Many elderly people were administered morphine instead of oxygen despite available supplies, effectively ending their lives.
We recommend Sweden begins a self-critical process about its political culture and the lack of accountability of decision-makers to avoid future failures, as occurred with the COVID-19 pandemic.
Evaluation of science advice during the COVID-19 pandemic in Sweden
- Nele Brusselaers,
- David Steadson,
- Kelly Bjorklund,
- Sofia Breland,
- Jens Stilhoff Sörensen,
- Andrew Ewing,
- Sigurd Bergmann &
- Gunnar Steineck
Humanities and Social Sciences Communications volume 9, Article number: 91 (2022)
Sweden was well equipped to prevent the pandemic of COVID-19 from becoming serious. Over 280 years of collaboration between political bodies, authorities, and the scientific community had yielded many successes in preventive medicine. Sweden’s population is literate and has a high level of trust in authorities and those in power. During 2020, however, Sweden had ten times higher COVID-19 death rates compared with neighbouring Norway. In this report, we try to understand why, using a narrative approach to evaluate the Swedish COVID-19 policy and the role of scientific evidence and integrity. We argue that that scientific methodology was not followed by the major figures in the acting authorities—or the responsible politicians—with alternative narratives being considered as valid, resulting in arbitrary policy decisions. In 2014, the Public Health Agency merged with the Institute for Infectious Disease Control; the first decision by its new head (Johan Carlson) was to dismiss and move the authority’s six professors to Karolinska Institute. With this setup, the authority lacked expertise and could disregard scientific facts. The Swedish pandemic strategy seemed targeted towards “natural” herd-immunity and avoiding a societal shutdown. The Public Health Agency labelled advice from national scientists and international authorities as extreme positions, resulting in media and political bodies to accept their own policy instead. The Swedish people were kept in ignorance of basic facts such as the airborne SARS-CoV-2 transmission, that asymptomatic individuals can be contagious and that face masks protect both the carrier and others. Mandatory legislation was seldom used; recommendations relying upon personal responsibility and without any sanctions were the norm. Many elderly people were administered morphine instead of oxygen despite available supplies, effectively ending their lives. If Sweden wants to do better in future pandemics, the scientific method must be re-established, not least within the Public Health Agency. It would likely make a large difference if a separate, independent Institute for Infectious Disease Control is recreated. We recommend Sweden begins a self-critical process about its political culture and the lack of accountability of decision-makers to avoid future failures, as occurred with the COVID-19 pandemic.

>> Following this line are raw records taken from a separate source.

(** * Verification of the solana-poker program (dealing protocol and betting state machine)

    A shallow embedding of the Anchor handlers of
    [programs/solana-poker/src]: [submit_cards], [apply_offset_batch],
    [generate_offset], [deal_cards], [post_blinds], [player_action] and
    [advance_stage], over a state/error monad in which writes to accounts
    stay visible when a handler returns an error (so that the order of
    validation and mutation in the source is observable), and a
    transaction layer [tx] giving the ledger's semantics (a failed
    instruction leaves every account as it was).

    Machine integers are [Z]; arithmetic that Rust checks in the release
    profile of an Anchor workspace ([overflow-checks = true]) raises
    [Panic]; encrypted values ([Euint128]) are their 128-bit handles;
    calls into the Inco Lightning program are oracles passed to the
    handlers and may fail with [CpiError]. *)

From Stdlib Require Import ZArith Bool Lia.
From stdpp Require Import base list gmap.

Open Scope Z_scope.

(** ** Enumerations (state/mod.rs, error.rs) *)

Inductive GameStage :=
  | Waiting | PreFlop | Flop | Turn | River | Showdown | Finished.

Definition GameStage_eqb (a b : GameStage) : bool :=
  match a, b with
  | Waiting, Waiting | PreFlop, PreFlop | Flop, Flop | Turn, Turn
  | River, River | Showdown, Showdown | Finished, Finished => true
  | _, _ => false
  end.

Lemma GameStage_eqb_eq a b : GameStage_eqb a b = true <-> a = b.
Proof. destruct a, b; simpl; split; congruence. Qed.

(** [GameStage::next] *)
Definition next (s : GameStage) : option GameStage :=
  match s with
  | Waiting => Some PreFlop
  | PreFlop => Some Flop
  | Flop => Some Turn
  | Turn => Some River
  | River => Some Showdown
  | Showdown => Some Finished
  | Finished => None
  end.

Inductive BetAction := Fold | Check | Call | Raise | AllIn.

Inductive PokerError :=
  | InvalidBuyIn | TableFull | NotEnoughPlayers | GameInProgress | NoActiveGame
  | NotYourTurn | InsufficientChips | InvalidBetAmount | PlayerFolded
  | PlayerAlreadyActed | BettingNotComplete | InvalidGameStage | PlayerNotAtTable
  | NotAdmin | CardsNotSubmitted | CardsAlreadySubmitted | CardsAlreadyDealt
  | InvalidCardCount | SeatTaken | PlayerAlreadySeated | CannotLeaveDuringGame
  | GameNotFinished | CannotCheck | RaiseTooSmall | WinnerNotDetermined
  | OffsetAlreadyApplied | OffsetNotApplied | InvalidSeatIndex
  | BlindsAlreadyPosted | InvalidBatchIndex | BatchOutOfOrder
  | PositionOffsetAlreadySet.

(** The outcome of a failed instruction: a typed [PokerError] from a
    [require!], a failed Anchor account check (missing or already
    initialised account), a Rust panic (checked arithmetic, shift amount,
    division by zero, index out of bounds) or a failed CPI. *)
Inductive Error :=
  | Poker (e : PokerError)
  | AccountError
  | Panic
  | CpiError.

(** Errors raised by a precondition check (as opposed to a runtime fault). *)
Definition validation_error (e : Error) : Prop :=
  match e with Poker _ | AccountError => True | _ => False end.

(** ** Accounts *)

Module Game.
Record PokerGame := mkPokerGame {
  table : Z;
  game_id : Z;
  stage : GameStage;
  pot : Z;
  current_bet : Z;
  dealer_position : Z;
  action_on : Z;
  players_remaining : Z;
  players_acted : Z;
  player_count : Z;
  folded_mask : Z;
  all_in_mask : Z;
  blinds_posted : Z;
  last_raiser : Z;
  last_raise_amount : Z;
  card_pool : list Z;
  encrypted_offset : Z;
  offset_batch : Z;
  cards_offset_mask : Z;
  position_offset : Z;
  cards_submitted : bool;
  offset_applied : bool;
  cards_dealt_count : Z;
  community_revealed : Z;
  winner_seat : option Z;
  bump : Z
}.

The Swedish response to this pandemic was unique and characterised by a morally, ethically, and scientifically questionable laissez-faire approach, a consequence of structural problems in the society. There was more emphasis on the protection of the “Swedish image” than on saving and protecting lives or on an evidence-based approach. A strategy was never discussed among all relevant parties, and never implemented nor communicated to the public. In addition, there was an unwillingness and incapacity to admit any failures at all governmental levels; or to take any responsibility for the clearly detrimental outcomes for Swedish society. There were even attempts to revise history by changing, or deleting official documents, communication, and websites, and gaslighting the public. The Swedish authorities involved were not self-critical and did not engage in any official and open dialogue and misled the public by withholding correct information and even spreading misleading information. A small group of so-called experts with a narrow disciplinary focus received a disproportionate and unquestioned amount of power in the discussion, nationally and internationally. There was no intellectual/scientific discussion between stakeholders (including independent experts from different disciplines), and the international advice of WHO, ECDC and the scientific community was ignored and/or discredited.